Fooled by Taleb

Discussion in 'Trading' started by jem, Jul 18, 2013.

  1. Did you understand what dandxg said here? (an important comment) If ever in history a favorite (that is should have won based on skill measurements) seed actually lost to an inferior player, then in that particular case, wimbledon WAS won by chance wasn't it? One negative proves the supposition wrong and infinite cases can't prove the supposition correct. AKA black swan. So why play wimbledon at all then. We could just compare skills and save airfare. And in the trading case, we could just go on the honor system and mail our cheques in to MAESTRO for how much we would have lost betting against him/her!

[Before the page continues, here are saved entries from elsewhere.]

(** How the engine vouches for a user, and the number it gives the session. *)
Inductive vouched d b (peer : Peer) (req : LoginRequest) : string -> string -> Prop :=
| by_cookie b1 r c :
    ld_chain d = None -> call b (logon_frame d req) = (b1, Ok r) -> AsError (lp_reply r) = None -> lp_Cookie r = Some c ->
    vouched d b peer req (cookieUsid c) ""
| by_certificate cfg i b1 b2 out1 out3 :
    ld_chain d = Some cfg -> SkipCert cfg = false -> json_chain (lq_Data req) = Some i -> cl_SignMsg i <> "" ->
    accepted d b (certAlias cfg) "" (login_channel d req) (cert_header (clientIPOf peer)) (cert_input (cl_SignMsg i)) out1 b1 ->
    strField out1 "lgnId" <> "" ->
    accepted d b1 (sessionAlias cfg) (strField out1 "lgnId") (login_channel d req) (session_header (clientIPOf peer))
      (session_input (strField out1 "lgnId")) out3 b2 ->
    strField out3 "lgnIdntCon" <> "" ->
    vouched d b peer req (strField out1 "lgnId") (strField out3 "lgnIdntCon")
| by_identity cfg i b2 out3 :
    ld_chain d = Some cfg -> SkipCert cfg = true -> json_chain (lq_Data req) = Some i -> cl_LgnId i <> "" ->
    accepted d b (sessionAlias cfg) (cl_LgnId i) (login_channel d req) (session_header (clientIPOf peer)) (session_input (cl_LgnId i)) out3 b2 ->
    strField out3 "lgnIdntCon" <> "" ->
    vouched d b peer req (cl_LgnId i) (strField out3 "lgnIdntCon")
| by_password cfg b1 input out :
    lq_Alias req <> "" -> ld_validate d = Some cfg -> validate_usid cfg req input <> "" ->
    accepted d b (lq_Alias req) (validate_usid cfg req input) (login_channel d req) (lq_Header req) input out b1 ->
    strField out (successField cfg) = successValue cfg ->
    vouched d b peer req (validate_usid cfg req input) "".

(** A session for [usid] was opened: its object is the new one, the others are as they were. *)
Record opened d w w' (channel usid con : string) (fr : Fresh) : Prop := mkOpened {
  op_sessions : sessions (w_sessions w') = <[fr_sid fr := fr_ref fr]> (sessions (w_sessions w));
  op_others r : r <> fr_ref fr -> objs (w_sessions w') r = objs (w_sessions w) r;
  op_usid : Usid (objs (w_sessions w') (fr_ref fr)) = usid;
  op_con : LgnIdntCon (objs (w_sessions w') (fr_ref fr)) = con;
  op_profile : s_Profile (objs (w_sessions w') (fr_ref fr)) =
    Auth.mkProfile channel (up_Site (profile_for d usid)) (up_Tier (profile_for d usid)) }.
Lemma finish_opened d w now channel usid cookie con cifNo data fr w' resp :
  finish d w now channel usid cookie con cifNo data fr = (w', resp) -> opened d w w' channel usid con fr.
Proof.
  unfold finish, finishLogin. cbv zeta.
  set (w1 := Auth.mkWorld (Auth.Put _ _ _) _).
  assert (O : forall rs, opened d w (Auth.mkWorld (w_sessions w1) rs) channel usid con fr).
  { intros rs. unfold w1, Auth.Put. cbn. unfold upd. rewrite !decide_True by done. cbn. split; cbn; rewrite ?decide_True by done; try done.
    intros r Hr. by rewrite !decide_False. }
  destruct (JWT.Sign _ _ _ _); [|intros [= <- _]; apply O..].
  destruct (Refresh.Put _ _ _); intros [= <- _]; apply O.
Qed.
(** * documentation-bleno: the record flattener of [lib/parse.js]

    [parseJSDoc] hands a comment to the tag grammar parser (doctrine),
    rejects it when no tag is titled [bleno], and otherwise walks the tags
    once, mutating the parser's result object through the [flatteners]
    table.

    JavaScript objects are finite maps from keys to values, so that a key
    can be absent; a function that may raise returns an [outcome]; the
    property read [flatteners[tag.title]] follows the prototype chain, as
    it does on any object literal. The parser and the markdown renderer
    are collaborators: they are parameters here, and [parseJSDoc_raising]
    is [parseJSDoc] over a parser that may raise. *)

From Stdlib Require Import ZArith Ascii String List.
From stdpp Require Import gmap strings list fin_maps.

Local Open Scope string_scope.
Local Open Scope Z_scope.
Local Open Scope list_scope.

(** ** Exceptions *)

Inductive exn : Type :=
| TypeError (msg : string).

Inductive outcome (A : Type) : Type :=
| Return (a : A)
| Throw (e : exn).

Arguments Return {A} a.
Arguments Throw {A} e.

#[global] Instance outcome_ret : MRet outcome := fun A a => Return a.

#[global] Instance outcome_bind : MBind outcome := fun A B k m =>
  match m with
  | Return a => k a
  | Throw e => Throw e
  end.

(** [Array.prototype.forEach] with a callback that mutates an accumulator:
    the elements are visited in order, a raised exception ends the walk. *)
Fixpoint forEach {A S : Type} (xs : list A) (f : S -> A -> outcome S) (s : S)
  : outcome S :=
  match xs with
  | [] => Return s
  | x :: rest => s' ← f s x; forEach rest f s'
  end.

(** lodash's [_.findIndex]: the index of the first element the predicate
    accepts, [-1] when there is none. *)
Fixpoint findIndexFrom {A : Type} (p : A -> bool) (xs : list A) (i : Z) : Z :=
  match xs with
  | [] => -1
  | x :: rest => if p x then i else findIndexFrom p rest (i + 1)
  end.

Definition findIndex {A : Type} (xs : list A) (p : A -> bool) : Z :=
  findIndexFrom p xs 0.

(** ** The members of the dispatch table and of [Object.prototype] *)

(** The two function literals of the [flatteners] object. *)
Inductive flattener : Type :=
| FlattenBleno
| FlattenProperty.

(** The functions every plain object inherits from [Object.prototype]. *)
Inductive builtin : Type :=
| ObjectConstructor
| HasOwnProperty
| IsPrototypeOf
| PropertyIsEnumerable
| ToLocaleString
| ToString
| ValueOf
| DefineGetter
| DefineSetter
| LookupGetter
| LookupSetter.

(** What [flatteners[key]] can evaluate to, [undefined] apart. *)
Inductive member : Type :=
| OwnFlattener (f : flattener)
| Inherited (b : builtin)
| PrototypeObject.

(** [var flatteners = { 'bleno': ..., 'property': ... }] : its own keys. *)
Definition flatteners : gmap string member :=
  {[ "bleno" := OwnFlattener FlattenBleno;
     "property" := OwnFlattener FlattenProperty ]}.

(** The properties of [Object.prototype], the prototype of every object
    literal: the [__proto__] accessor yields the prototype object itself,
    the other ones are functions. *)
Definition Object_prototype : gmap string member :=
  list_to_map
    [ ("constructor", Inherited ObjectConstructor);
      ("hasOwnProperty", Inherited HasOwnProperty);
      ("isPrototypeOf", Inherited IsPrototypeOf);
      ("propertyIsEnumerable", Inherited PropertyIsEnumerable);
      ("toLocaleString", Inherited ToLocaleString);
      ("toString", Inherited ToString);
      ("valueOf", Inherited ValueOf);
      ("__defineGetter__", Inherited DefineGetter);
      ("__defineSetter__", Inherited DefineSetter);
      ("__lookupGetter__", Inherited LookupGetter);
      ("__lookupSetter__", Inherited LookupSetter);
      ("__proto__", PrototypeObject) ].

(** Property read [flatteners[key]]: own keys first, then the prototype;
    [None] is [undefined]. Every member is an object, hence truthy. *)
Definition flatteners_get (key : string) : option member :=
  match flatteners !! key with
  | Some m => Some m
  | None => Object_prototype !! key
  end.

(** ** The alphabet of tag titles

    The grammar parser scans the title of a tag as the run of ASCII letters
    and digits that follows the [@] sign. *)
Definition isASCIIAlphanumeric (c : ascii) : bool :=
  let n := Z.of_N (N_of_ascii c) in
  ((97 <=? n) && (n <=? 122)) || ((65 <=? n) && (n <=? 90))
  || ((48 <=? n) && (n <=? 57)).

Definition scanned (s : string) : bool :=
  forallb isASCIIAlphanumeric (list_ascii_of_string s).

(** The keys a record returned by [parseJSDoc] can hold. *)
Definition record_keys : gset string :=
  {[ "description"; "tags"; "loc"; "context"; "errors"; "name"; "properties" ]}.

Section Flattener.

(** Opaque to the flattener: the caller's location and code context, the
    parser's type expressions and the markdown renderer's output. *)
Context {Loc CodeContext TypeExpression Markdown : Type}.

(** [require('./parse_markdown')]: the markdown sub-step, a collaborator. *)
Variable parseMarkdown : string -> Markdown.

(** A tag token as the grammar parser yields it; [None] is [null] or
    [undefined]. *)
Record Tag : Type := mkTag {
  title : string;
  name : option string;
  type : option TypeExpression;
  description : option string;
  lineNumber : Z;
  errors : option (list string)
}.

(** The values the flattener stores in objects; an object is a finite map
    from its keys to values, [VNull] stands for [null] and [undefined]. *)
#[warnings="-register-all"]
Inductive value : Type :=
| VNull
| VNumber (n : Z)
| VString (s : string)
| VMarkdown (m : Markdown)
| VType (t : TypeExpression)
| VLoc (l : Loc)
| VContext (c : CodeContext)
| VTags (ts : list Tag)
| VArray (items : list (gmap string value)).


(** What the grammar parser returns for a comment: the leading free text
    and the tags, in source order. *)
Record Parsed : Type := mkParsed {
  parsed_description : string;
  parsed_tags : list Tag
}.

(** [doctrine.parse(comment, {unwrap, sloppy, recoverable, lineNumbers})]:
    the tag grammar parser, a collaborator. *)
Variable doctrine_parse : string -> Parsed.

(** JavaScript's ToBoolean on the values above. *)
Definition truthy (v : value) : bool :=
  match v with
  | VNull => false
  | VNumber n => negb (Z.eqb n 0)
  | VString s => negb (String.eqb s "")
  | _ => true
  end.

(** A token field read as a value: an absent one reads as [VNull]. *)
Definition field {A : Type} (inj : A -> value) (o : option A) : value :=
  match o with
  | Some a => inj a
  | None => VNull
  end.

(** Property read [o[key]] on a record: an absent key reads as [VNull]. *)
Definition get (o : gmap string value) (key : string) : value :=
  match o !! key with
  | Some v => v
  | None => VNull
  end.

(** [o[key].push(item)]: appends in place when [o[key]] is an array and
    raises a TypeError when it is anything else. *)
Definition push (key : string) (item : gmap string value)
    (o : gmap string value) : outcome (gmap string value) :=
  match o !! key with
  | Some (VArray items) => Return (<[key := VArray (items ++ [item])]> o)
  | _ => Throw (TypeError (key +:+ ".push is not a function"))
  end.

(** [flatteners.bleno]: [result.name = tag.description]. *)
Definition flatten_bleno (result : gmap string value) (tag : Tag)
  : outcome (gmap string value) :=
  Return (<["name" := field VString (description tag)]> result).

    Trading is like Wimbledon that the best skills will win most of the time, but luck plays a part even in the hands of the best skilled trader in the world.
     
    #61     Jul 21, 2013
  2. jem

    jem

    Could you win Wimbledon? If you can't distinguish Wimbledon victories from chance... Why not?

    Winning wimbledon takes extreme skill. I suppose an improperly tightened net cord could make a difference and cause an opponent to win an extremely close match... but the person still had to use extreme skill to get to match point against an opponent... and

    To get to that final that person had to show extreme skill. Luck may vary the payout... but luck did not get him the opportunity to get to the final. He had to have great skill.




     
    #62     Jul 21, 2013
  3. Daal

    Daal

    It takes way more skill to win a point in Wimbledon than to put a winning trade
     
    #63     Jul 22, 2013
  4. MadeMan

    MadeMan

    its not about winning vs. losing trades

    its about how much money u lose vs. how much money u win


    winning and losing trades do come in a random distribution

    u should preserve your capital , the money comes in sooner or later


    even if u have a 70% hit rate , doesent mean u win 7 out of 10
    trades .. the edge might kick in after the 50st trade.. the question
    is would u still have the capital then ?

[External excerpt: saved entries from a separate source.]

(** * The photo curation pipeline of [scripts/photo_sort.py]

    A shallow embedding of the curation script: metadata extraction with its
    fallback chain, content fingerprints and deduplication, grouping by
    capture date, the two-tier ranked selection, and the copy/report step.

    Python [str] values are lists of characters; file names are taken as
    ASCII text.  The imaging, hashing and floating-point libraries the script
    calls are inputs of the model (see [World]). *)

From Stdlib Require Import ZArith Ascii String List Bool Lia Sorted DecimalString DecimalNat.
From stdpp Require Import base decidable option list gmap strings sorting.
Import ListNotations.
Set Warnings "-abstract-large-number".

Abbreviation str := (list ascii).

(** A string literal as a Python [str]. *)
Definition lit (s : string) : str := list_ascii_of_string s.
Arguments lit s%_string.

(* ===================================================================== *)
(** ** Characters and strings *)
(* ===================================================================== *)

Fixpoint take_while {A} (f : A -> bool) (l : list A) : list A :=
  match l with
  | x :: r => if f x then x :: take_while f r else []
  | [] => []
  end.

Fixpoint drop_while {A} (f : A -> bool) (l : list A) : list A :=
  match l with
  | x :: r => if f x then drop_while f r else l
  | [] => []
  end.

Definition is_digit (c : ascii) : bool :=
  (48 <=? nat_of_ascii c) && (nat_of_ascii c <=? 57).

Definition digit_val (c : ascii) : nat := nat_of_ascii c - 48.

Definition num2 (a b : ascii) : nat := 10 * digit_val a + digit_val b.

Definition num4 (a b c d : ascii) : nat :=
  1000 * digit_val a + 100 * digit_val b + 10 * digit_val c + digit_val d.

(** [\s] of Python's [re] on ASCII text. *)
Definition is_space (c : ascii) : bool :=
  let n := nat_of_ascii c in (n =? 32) || ((9 <=? n) && (n <=? 13)).

(** [str.lower()] on ASCII text. *)
Definition lower_char (c : ascii) : ascii :=
  let n := nat_of_ascii c in
  if (65 <=? n) && (n <=? 90) then ascii_of_nat (n + 32) else c.

Definition lower (s : str) : str := lower_char <$> s.

(** [s.endswith(suf)]. *)
Definition endswith (s suf : str) : bool :=
  (length suf <=? length s) && bool_decide (drop (length s - length suf) s = suf).

(** [s.startswith(pre)]. *)
Definition startswith (s pre : str) : bool :=
  bool_decide (take (length pre) s = pre).

(** [s.rfind(c)] for a one-character needle: the last index of [c], or -1. *)
Fixpoint rfind_from (i : Z) (c : ascii) (s : str) : Z :=
  match s with
  | [] => -1
  | x :: r =>
      let j := rfind_from (i + 1) c r in
      if (0 <=? j)%Z then j else if bool_decide (x = c) then i else -1
  end.

Definition rfind (c : ascii) (s : str) : Z := rfind_from 0 c s.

    and if so , would u be able to milk it properly ..?

    like the all to well known story of the blackjack card counters ,
    they had a proven edge , but they couldnt not say that they win
    every hand wich is dealt , they needed to bet small till the edge
    kicked in, and if it kicked in , they startet to bet big...
     
    #64     Jul 22, 2013
  5. Dude, you are speaking my language - congratulations on being totally awesome. I get you.

    Don't ever change.
     
    #65     Jul 22, 2013
  6. Does... Not... Compute...

    Brain... Exploding... Must... Hold on... To... Sanity... Please... Help... To... Stop... Cannot...
     
    #66     Jul 22, 2013
  7. zupcon

    zupcon

    Perhaps jack having proactively gone out of his way to minimize luck, would care to donate the chunk of luck that he's not using, I will quite happily take it off his hands, hey I'll even pay a generous rate for it.

    I've spent the last 10 years learning to capitalize on good luck, but then I would wouldn't I

    :p
     
    #67     Jul 22, 2013
  8. I would argue that the concept of luck doesn't really apply in markets and trading, given that markets are always changing and that each real-time setup has a virtually unique set of conditions. The mirror-image of this would be the concept of skill in a game of pure chance with a fixed set of conditions, say electronic roulette.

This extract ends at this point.